_ENTRIES PROVIDED_:
══════════════════════════════

Lemma invalid_id_rejected_before_store_witness :
  let nothing := mk_payload VUndefined VUndefined VUndefined VUndefined
                            VUndefined in
  let serve h := run Memory.mem_store h Memory.hotel in
  serve (Strict.get_habitaciones_id (str "abc"))
  = mk_outcome bad_request Memory.hotel []
  /\ serve (Strict.patch_habitaciones_id Memory.digits_to_number (str "-5")
              nothing)
     = mk_outcome bad_request Memory.hotel []
  /\ serve (Strict.delete_habitaciones_id (str " +000")) 
     = mk_outcome bad_request Memory.hotel [].
Proof.
  intros nothing serve.
  destruct (invalid_id_rejected_before_store Memory.digits_to_number
              Memory.mem Memory.mem_store Memory.hotel (str "abc") nothing
              eq_refl) as (Hget & _ & _).
  destruct (invalid_id_rejected_before_store Memory.digits_to_number
              Memory.mem Memory.mem_store Memory.hotel (str "-5") nothing
              eq_refl) as (_ & Hpatch & _).
  destruct (invalid_id_rejected_before_store Memory.digits_to_number
              Memory.mem Memory.mem_store Memory.hotel (str " +000") nothing
              eq_refl) as (_ & _ & Hdel).
  split; [exact Hget | split; [exact Hpatch | exact Hdel]].
Defined.

(** The largest integer up to which every integer is a double: a digit
    string of at most this value is read by [parseInt] as exactly its
    value. *)
Definition max_exact_integer : Z := 2 ^ 53.

(** X3: an id parameter made of decimal digits only, of a value above zero
    and at most 2^53, is accepted, and GET and DELETE by id, and PATCH with a
    body that passes its checks, first query the store for the row whose
    [habitacion_id] is that value (leading zeros do not matter). *)
Theorem digit_id_queries_its_row :
  forall (stn : jsstring -> number) S (st : store S) (s : S)
         (ds : jsstring) (b : payload),
    ds <> [] -> forallb is_digit ds = true ->
    0 < digits_value ds <= max_exact_integer ->
    Strict.patch_body_error stn b = None ->
    let q := CallSelectSingle (Strict.by_id (num (digits_value ds))) in
    hd_error (calls (run st (Strict.get_habitaciones_id ds) s)) = Some q
    /\ hd_error (calls (run st (Strict.patch_habitaciones_id stn ds b) s))
       = Some q
    /\ hd_error (calls (run st (Strict.delete_habitaciones_id ds) s))
       = Some q.
Proof.
  intros stn S st s ds b Hne Hd [Hpos _] Hb q. subst q.
  assert (Hid : Strict.id_invalid (parseInt ds) = false).
  { rewrite (parseInt_digits ds Hne Hd), id_invalid_num. apply Z.leb_gt.
    exact Hpos. }
  pose proof (valid_id_queries_store stn S st s ds b Hid Hb) as H.
  cbv zeta in H. rewrite (parseInt_digits ds Hne Hd) in H.
  destruct H as ((Hg & _) & (Hp & _) & (Hdl & _)).
  split; [exact Hg | split; [exact Hp | exact Hdl]].
Qed.

Lemma digit_id_queries_its_row_witness :
  let q := CallSelectSingle (Strict.by_id (num 7)) in
  let b := Memory.room 102 "suite" 4 950 true in
  let serve h := hd_error (calls (run Memory.mem_store h Memory.hotel)) in
  serve (Strict.get_habitaciones_id (str "007")) = Some q
  /\ serve (Strict.patch_habitaciones_id Memory.digits_to_number (str "007") b)
     = Some q
  /\ serve (Strict.delete_habitaciones_id (str "007")) = Some q.
Proof.
  intros q b serve.
  apply (digit_id_queries_its_row Memory.digits_to_number Memory.mem
           Memory.mem_store Memory.hotel (str "007") b).
  - discriminate.
  - reflexivity.
  - split; [reflexivity | discriminate].
  - reflexivity.
Defined.

(** X4: the strict handlers depend on the id parameter through [parseInt]
    only, so white space before the digits and any text after them that does
    not start with a digit change nothing: the handler for such a parameter
    is the handler for its digits. *)
Theorem id_surroundings_ignored :
  forall (stn : jsstring -> number) (ws ds rest : jsstring) (b : payload),
    forallb is_white_space ws = true ->
    ds <> [] -> forallb is_digit ds = true ->
    leading_digits rest = [] ->
    let param := ws ++ ds ++ rest in
    Strict.get_habitaciones_id param = Strict.get_habitaciones_id ds
    /\ Strict.patch_habitaciones_id stn param b
       = Strict.patch_habitaciones_id stn ds b
    /\ Strict.delete_habitaciones_id param = Strict.delete_habitaciones_id ds.
Proof.
  intros stn ws ds rest b Hws Hne Hd Hrest param.
  pose proof (parseInt_surroundings ws ds rest Hws Hne Hd Hrest) as Hp.
  fold param in Hp.
  unfold Strict.get_habitaciones_id, Strict.patch_habitaciones_id,
    Strict.delete_habitaciones_id.
  rewrite Hp. repeat split.
Qed.

Lemma id_surroundings_ignored_witness :
  let b := Memory.room 102 "suite" 4 950 true in
  Strict.get_habitaciones_id (str " 7abc")
  = Strict.get_habitaciones_id (str "7")
  /\ Strict.patch_habitaciones_id Memory.digits_to_number (str " 7abc") b
     = Strict.patch_habitaciones_id Memory.digits_to_number (str "7") b
  /\ Strict.delete_habitaciones_id (str " 7abc")
     = Strict.delete_habitaciones_id (str "7").
Proof.
  intros b.
  apply (id_surroundings_ignored Memory.digits_to_number (str " ") (str "7")
           (str "abc") b).
  - reflexivity.
  - discriminate.
  - reflexivity.
  - reflexivity.
Defined.

(** ** Which bodies the strict PATCH accepts *)

(** A number above zero, [Infinity] included. *)
Definition positive_number (n : number) : Prop :=
  match n with
  | Finite q => (0 < q)%Q
  | PosInfinity => True
  | NaN | NegInfinity => False
  end.

Lemma number_check_passes n :
  number_isNaN n || number_le_zero n = false <-> positive_number n.
Proof.
  destruct n as [| |q|]; cbn; try (split; [discriminate | tauto]);
    try tauto.
  split.
  - intros H. apply Qnot_le_lt. intros Hle.
    apply Qle_bool_iff in Hle. congruence.
  - intros H. destruct (Qle_bool q 0) eqn:Hle; [|reflexivity].
    apply Qle_bool_iff in Hle. exfalso. exact (Qlt_not_le _ _ H Hle).
Qed.

Lemma value_check_passes stn v :
  isNaN stn v || le_zero stn v = false <-> positive_number (ToNumber stn v).
Proof. unfold isNaN, le_zero. apply number_check_passes. Qed.

Lemma guarded_check_passes stn v :
  truthy v && (isNaN stn v || le_zero stn v) = false
  <-> (truthy v = true -> positive_number (ToNumber stn v)).
Proof.
  rewrite <- value_check_passes.
  destruct (truthy v), (isNaN stn v || le_zero stn v); cbn;
    split; intros H; try reflexivity; try discriminate; auto;
    try discriminate (H eq_refl).
Qed.

Lemma typeof_string v :
  js_type_eqb (typeof v) TString = true <-> exists s, v = VString s.
Proof.
  destruct v as [| | | |x|]; cbn; split; intros H; try discriminate;
    try (now destruct H); try reflexivity.
  exists x. reflexivity.
Qed.

Lemma typeof_boolean v :
  js_type_eqb (typeof v) TBoolean = true <-> exists x, v = VBool x.
Proof.
  destruct v as [| |x| | |]; cbn; split; intros H; try discriminate;
    try (now destruct H); try reflexivity.
  exists x. reflexivity.
Qed.

Lemma patch_body_error_eq stn b :
  Strict.patch_body_error stn b
  = if isNaN stn (num_habi b) || le_zero stn (num_habi b)
    then Some Strict.msg_num_habi_invalido
    else if truthy (tipo b) && negb (js_type_eqb (typeof (tipo b)) TString)
    then Some Strict.msg_tipo_invalido
    else if truthy (capacidad b)
            && (isNaN stn (capacidad b) || le_zero stn (capacidad b))
    then Some Strict.msg_capacidad_invalida
    else if truthy (precio b)
            && (isNaN stn (precio b) || le_zero stn (precio b))
    then Some Strict.msg_precio_invalido
    else if negb (is_undefined (estado b))
            && negb (js_type_eqb (typeof (estado b)) TBoolean)
    then Some Strict.msg_estado_invalido
    else None.
Proof. reflexivity. Qed.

══════════════════════════════

_ASSIGNED TASK_: Please copy, exactly as written, every line in the listing above from the line with "forall (stn : jsstring -> number) S" up to and including the line with "let q := CallSelectSingle (Strict.by_id (num (digits_value".

_RESPONSE_:
  forall (stn : jsstring -> number) S (st : store S) (s : S)
         (ds : jsstring) (b : payload),
    ds <> [] -> forallb is_digit ds = true ->
    0 < digits_value ds <= max_exact_integer ->
    Strict.patch_body_error stn b = None ->
    let q := CallSelectSingle (Strict.by_id (num (digits_value ds))) in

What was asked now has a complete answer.